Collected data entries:
(** * jira_auto_reply: a shallow embedding and its verified properties

    The program is a scheduled job: it loads its configuration from the
    environment, checks a daily reply window, reads a watermark file,
    searches the ticketing system, and for each candidate ticket posts a
    reply, assigns the ticket and applies three transitions.

    Python values are embedded as follows.
    - [str] is [string]; the text handled by the model is ASCII.
    - [int] is [Z].
    - values decoded from JSON are the inductive [json]; a [dict] is an
      association list whose first binding of a key is the dict's value.
    - an exception is a constructor of [exn]; a call that may raise
      returns a [result].
    - code that talks to the network, the clock, the file system or the
      terminal is a state transformer over [World] (section [Program]). *)

From Stdlib Require Import ZArith String Ascii List Bool Lia.
From Stdlib Require Import DecimalString SpecFloat.
From stdpp Require Import gmap strings list.

Local Open Scope Z_scope.

(** ** Exceptions and results *)

Inductive exn : Type :=
  | ValueError (msg : string)
  | KeyError (key : string)
  | IndexError
  | TypeError
  | AttributeError
  | OverflowError
  | OSError (path : string)
  | HTTPError (status : Z)
  | RequestException
  | JSONDecodeError
  | ZoneInfoError (zone : string).

Inductive result (A : Type) : Type :=
  | Ok (a : A)
  | Raise (e : exn).
Arguments Ok {A} a.
Arguments Raise {A} e.

Definition rbind {A B} (r : result A) (k : A → result B) : result B :=
  match r with
  | Ok a => k a
  | Raise e => Raise e
  end.

(** [try: body except Exception: handler] on a pure computation. *)
Definition rcatch {A} (r : result A) (handler : exn → result A) : result A :=
  match r with
  | Ok a => Ok a
  | Raise e => handler e
  end.

(** ** [datetime.time] and [datetime.datetime] *)

Record time : Type := mk_time {
  hour : Z;
  minute : Z;
  second : Z;
  microsecond : Z
}.

(** [utcoffset] is [None] for a naive datetime, and the offset from UTC in
    microseconds for an aware one. *)
Record datetime : Type := mk_datetime {
  year : Z;
  month : Z;
  day : Z;
  dt_hour : Z;
  dt_minute : Z;
  dt_second : Z;
  dt_microsecond : Z;
  utcoffset : option Z
}.

(** [datetime.time()]: the time of day, without the zone. *)
Definition dt_time (d : datetime) : time :=
  mk_time (dt_hour d) (dt_minute d) (dt_second d) (dt_microsecond d).

(** The constructor [time(hour, minute)] checks its fields. *)
Definition py_time (h m : Z) : result time :=
  if negb ((0 <=? h) && (h <=? 23)) then Raise (ValueError "hour must be in 0..23")
  else if negb ((0 <=? m) && (m <=? 59)) then Raise (ValueError "minute must be in 0..59")
  else Ok (mk_time h m 0 0).

(** Two naive times compare as the tuples
    (hour, minute, second, microsecond). *)
Definition lex (c : comparison) (rest : comparison) : comparison :=
  match c with
  | Eq => rest
  | _ => c
  end.

Definition time_cmp (a b : time) : comparison :=
  lex (hour a ?= hour b)
    (lex (minute a ?= minute b)
      (lex (second a ?= second b) (microsecond a ?= microsecond b))).

Definition time_le (a b : time) : bool :=
  match time_cmp a b with Gt => false | _ => true end.

Definition time_ge (a b : time) : bool :=
  match time_cmp a b with Lt => false | _ => true end.

(** What the times of a day mean: microseconds since midnight. *)
Definition valid_time (t : time) : Prop :=
  0 <= hour t < 24 ∧ 0 <= minute t < 60 ∧ 0 <= second t < 60
  ∧ 0 <= microsecond t < 1000000.

Definition time_of_day (t : time) : Z :=
  ((hour t * 60 + minute t) * 60 + second t) * 1000000 + microsecond t.

(** ** Configuration *)

Record Config : Type := mk_Config {
  jira_base_url : string;
  jira_email : string;
  jira_api_token : string;
  jira_assignee_account_id : string;
  project_key : string;
  assignee_fallback : string;
  status_field_id : string;
  todo_transition : string;
  in_progress_transition : string;
  waiting_transition : string;
  use_confluence_kb : bool;
  confluence_base_url : string;
  confluence_space_key : string;
  openai_api_key : option string;
  openai_model : string;
  timezone : option string;
  window_start : time;
  window_end : time;
  last_run_path : string
}.

(** ** The reply window *)

Definition within_reply_window (config : Config) (now : datetime) : bool :=
  let start := window_start config in
  let end_ := window_end config in
  let current := dt_time now in
  if time_le start end_ then time_le start current && time_le current end_
  else time_ge current start || time_le current end_.

(** ** Strings

    The [str] operations the program uses, on ASCII text. *)

Definition ascii_code (c : ascii) : Z := Z.of_N (N_of_ascii c).

Definition newline : string := String (ascii_of_nat 10) EmptyString.

(** The double quote, as a string of one character. *)
Definition dquote : string := String (ascii_of_nat 34) EmptyString.

(** [hay.startswith(needle)]. *)
Fixpoint starts_with (needle hay : string) : bool :=
  match needle with
  | EmptyString => true
  | String c needle' =>
      match hay with
      | EmptyString => false
      | String d hay' => Ascii.eqb c d && starts_with needle' hay'
      end
  end.

(** [needle in hay]. *)
Fixpoint py_in (needle hay : string) : bool :=
  starts_with needle hay
  || match hay with
     | EmptyString => false
     | String _ rest => py_in needle rest
     end.

(** [s.split(sep)] for a separator of one character: the pieces between
    the occurrences of [sep], of which there is one more than
    occurrences. *)
Fixpoint split_on (sep : ascii) (s : string) : list string :=
  match s with
  | EmptyString => [EmptyString]
  | String c rest =>
      if Ascii.eqb c sep then EmptyString :: split_on sep rest
      else match split_on sep rest with
           | piece :: pieces => String c piece :: pieces
           | [] => [String c EmptyString]
           end
  end.

(** The characters [int()] skips around a numeral: tab, line feed,
    vertical tab, form feed, carriage return, space. *)
Definition is_c_space (c : ascii) : bool :=
  let n := ascii_code c in ((9 <=? n) && (n <=? 13)) || (n =? 32).

(** The characters [str.strip()] removes: those, and the four
    separators 28..31. *)
Definition is_py_space (c : ascii) : bool :=
  let n := ascii_code c in
  ((9 <=? n) && (n <=? 13)) || ((28 <=? n) && (n <=? 32)).

Fixpoint lstrip_with (sp : ascii → bool) (s : string) : string :=
  match s with
  | String c rest => if sp c then lstrip_with sp rest else s
  | EmptyString => EmptyString
  end.

Fixpoint rstrip_with (sp : ascii → bool) (s : string) : string :=
  match s with
  | EmptyString => EmptyString
  | String c rest =>
      match rstrip_with sp rest with
      | EmptyString => if sp c then EmptyString else String c EmptyString
      | kept => String c kept
      end
  end.

Definition py_strip (s : string) : string :=
  rstrip_with is_py_space (lstrip_with is_py_space s).

Definition digit_value (c : ascii) : option Z :=
  let n := ascii_code c in
  if (48 <=? n) && (n <=? 57) then Some (n - 48) else None.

> DIRECTIONS FOR THIS TASK
Above are the records; please copy exactly their first line and each line after it through the line containing "- [int] is [Z].", and no line after that.

> EXERCISE SOLUTION
(** * jira_auto_reply: a shallow embedding and its verified properties

    The program is a scheduled job: it loads its configuration from the
    environment, checks a daily reply window, reads a watermark file,
    searches the ticketing system, and for each candidate ticket posts a
    reply, assigns the ticket and applies three transitions.

    Python values are embedded as follows.
    - [str] is [string]; the text handled by the model is ASCII.
    - [int] is [Z].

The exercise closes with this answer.